TÜİK’in yayımladığı Kasım 2024 Hanehalkı İşgücü Araştırması (HİA) sonuçları, Türkiye’nin işgücü piyasasında dikkat çekici bir tablo ortaya koyuyor. Mevsim etkisinden arındırılmış dar tanımlı işsizlik oranı yüzde 8,6’ya düşmüş gibi görünse de, geniş tanımlı işsizlik oranı (âtıl işgücü) yüzde 28,2 gibi çarpıcı bir seviyeye yükseldi. Bu oran, Türkiye’de işsizlik meselesinin dar tanımlı göstergelerin ötesinde daha derin bir yapısal sorun olduğuna işaret ediyor.
Dar ve Geniş Tanımlı İşsizlik Arasındaki Fark Büyüyor
TÜİK verilerine göre, dar tanımlı işsiz sayısı Kasım 2024 itibarıyla 3 milyon 72 bin kişi olarak hesaplanırken, DİSK-AR tarafından yapılan geniş tanımlı işsizlik hesaplaması bu sayıyı 11 milyon 436 bin kişi olarak ortaya koyuyor. Aradaki uçurum son iki yılda daha da büyüdü. 2022 Kasım ayında dar tanımlı işsizlik oranı yüzde 10,2 ve geniş tanımlı işsizlik oranı yüzde 20,8 iken, bu makas 2023’te yüzde 9,0 ve yüzde 22,6’ya, 2024’te ise yüzde 8,6 ve yüzde 28,2’ye ulaştı.
Geniş tanımlı işsizlik oranlarının yüzde 28,2’ye ulaşması, pandemi dönemindeki yüzde 28-30 seviyelerini anımsatıyor. Oysa pandemi öncesinde, 2014-2020 arasında geniş tanımlı işsizlik oranı yüzde 15-20 bandında seyrediyordu. Pandemi ile birlikte bu oran yüzde 25’in üzerine çıkmış ve şimdi tekrar benzer seviyelere yükselmiş durumda. Bu durum, ekonomik toparlanmanın yüzeysel kaldığını ve istihdam piyasasında yapısal sorunların çözülmediğini ortaya koyuyor.

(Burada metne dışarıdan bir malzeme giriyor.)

(* ===== verification/Zephyr.v ===== *)
(** * The replay firmware

    src/main.c of the Zephyr sample: a loop that reads packets from the UART
    and replays them as file system operations.  The kernel's services (UART,
    disk access, file system) are not part of the repository: they are the
    operations of the class [Zephyr], with the documented behaviour that the
    program relies on in [ZephyrLaws].  The program's own state is its static
    buffers and what it has printed. *)

From stdpp Require Import base numbers list option gmap.
From Stdlib Require Import ZArith Lia.
From Stdlib Require Import Strings.Byte Strings.String.
From S2P Require Import Prelude Types Bytes Diskio Window Fat Chain Dir Path Mount File DirApi Harness.

(** ** The kernel *)

(** [K] is the state of the kernel; [zfile] and [zdir] are the structures
    fs_file_t and fs_dir_t, passed by pointer and returned as they are left. *)
Class Zephyr (K : Type) : Type := {
  zfile : Type;
  zdir : Type;
  FS_O_READ : Z;
  FS_O_WRITE : Z;
  FS_O_RDWR : Z;
  FS_O_CREATE : Z;
  FS_SEEK_SET : Z;
  device_is_ready : M K bool;
  uart_poll_in : M K (Z * byte);
  k_sleep : Z -> M K unit;
  disk_access_init : list byte -> M K Z;
  disk_access_write : list byte -> list byte -> Z -> Z -> M K Z;
  fs_mount : M K Z;
  fs_unmount : M K Z;
  fs_file_t_init : M K zfile;
  fs_dir_t_init : M K zdir;
  fs_open : zfile -> list byte -> Z -> M K (Z * zfile);
  fs_write : zfile -> list byte -> Z -> M K (Z * zfile);
  fs_read : zfile -> list byte -> Z -> M K (Z * zfile * list byte);
  fs_seek : zfile -> Z -> Z -> M K (Z * zfile);
  fs_truncate : zfile -> Z -> M K (Z * zfile);
  fs_close : zfile -> M K (Z * zfile);
  fs_mkdir : list byte -> M K Z;
  fs_unlink : list byte -> M K Z;
  fs_rename : list byte -> list byte -> M K Z;
  fs_stat : list byte -> M K Z;
  fs_opendir : zdir -> list byte -> M K (Z * zdir);
  fs_readdir : zdir -> M K (Z * zdir);
  fs_closedir : zdir -> M K (Z * zdir)
}.

(** ** The program *)

Definition DISK_SECTORS : Z := 128.
Definition SECTOR_SIZE : Z := 512.
Definition MAX_DATA : Z := 4096.
Definition MAX_NAME : Z := 32.

Definition OP_WRITE : Z := 0x01.
Definition OP_READ : Z := 0x02.
Definition OP_MKDIR : Z := 0x03.
Definition OP_RENAME : Z := 0x04.
Definition OP_UNLINK : Z := 0x05.
Definition OP_STAT : Z := 0x06.
Definition OP_TRUNCATE : Z := 0x07.
Definition OP_MOUNT_RAW : Z := 0x08.

(** What is printed: the line that opens an operation (with the name that
    "%s" shows), the one that closes it ([OpDone None] is the line for an
    unknown operation), and the others. *)
Inductive line : Type :=
| NotReady
| FuzzReady
| OpStart (op : Z) (name : list byte) (dlen : Z)
| OpDone (op : option Z) (rc : Z)
| FuzzExit
| FuzzAck.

Resmi Veriler İle Gerçek Durum Arasındaki Uçurum
Dar tanımlı işsizlik oranındaki düşüş, yüzeyde olumlu bir tablo çizse de, geniş tanımlı işsizlikteki artış, iş gücünün önemli bir bölümünün işsizlik, eksik istihdam veya iş aramaktan vazgeçme gibi sorunlarla karşı karşıya olduğunu gösteriyor. Dar tanımlı işsizlik sayısı son iki yılda 491 bin kişi azalırken, geniş tanımlı işsiz sayısının aynı dönemde 3 milyon 569 bin kişi artması, ekonomide derinleşen eşitsizlikleri gözler önüne seriyor.
Bu veriler, Türkiye işgücü piyasasının daha geniş perspektiften analiz edilmesi gerektiğini gösteriyor. Özellikle geniş tanımlı işsizlik oranlarındaki artış, resmi işsizlik oranlarının ötesinde ekonomik sıkıntıların sürdüğünü ve pandemi sonrası toparlanma sürecinin kırılganlığını ortaya koyuyor. Uzun vadeli çözümler için işgücü piyasasında yapısal reformlar, istihdam artırıcı politikalar ve iş gücünün niteliğini artıracak yatırımlar kritik öneme sahip. Aksi halde, geniş tanımlı işsizlikteki artış, ekonomik büyümenin kapsayıcılığını ve sürdürülebilirliğini tehdit etmeye devam edecek.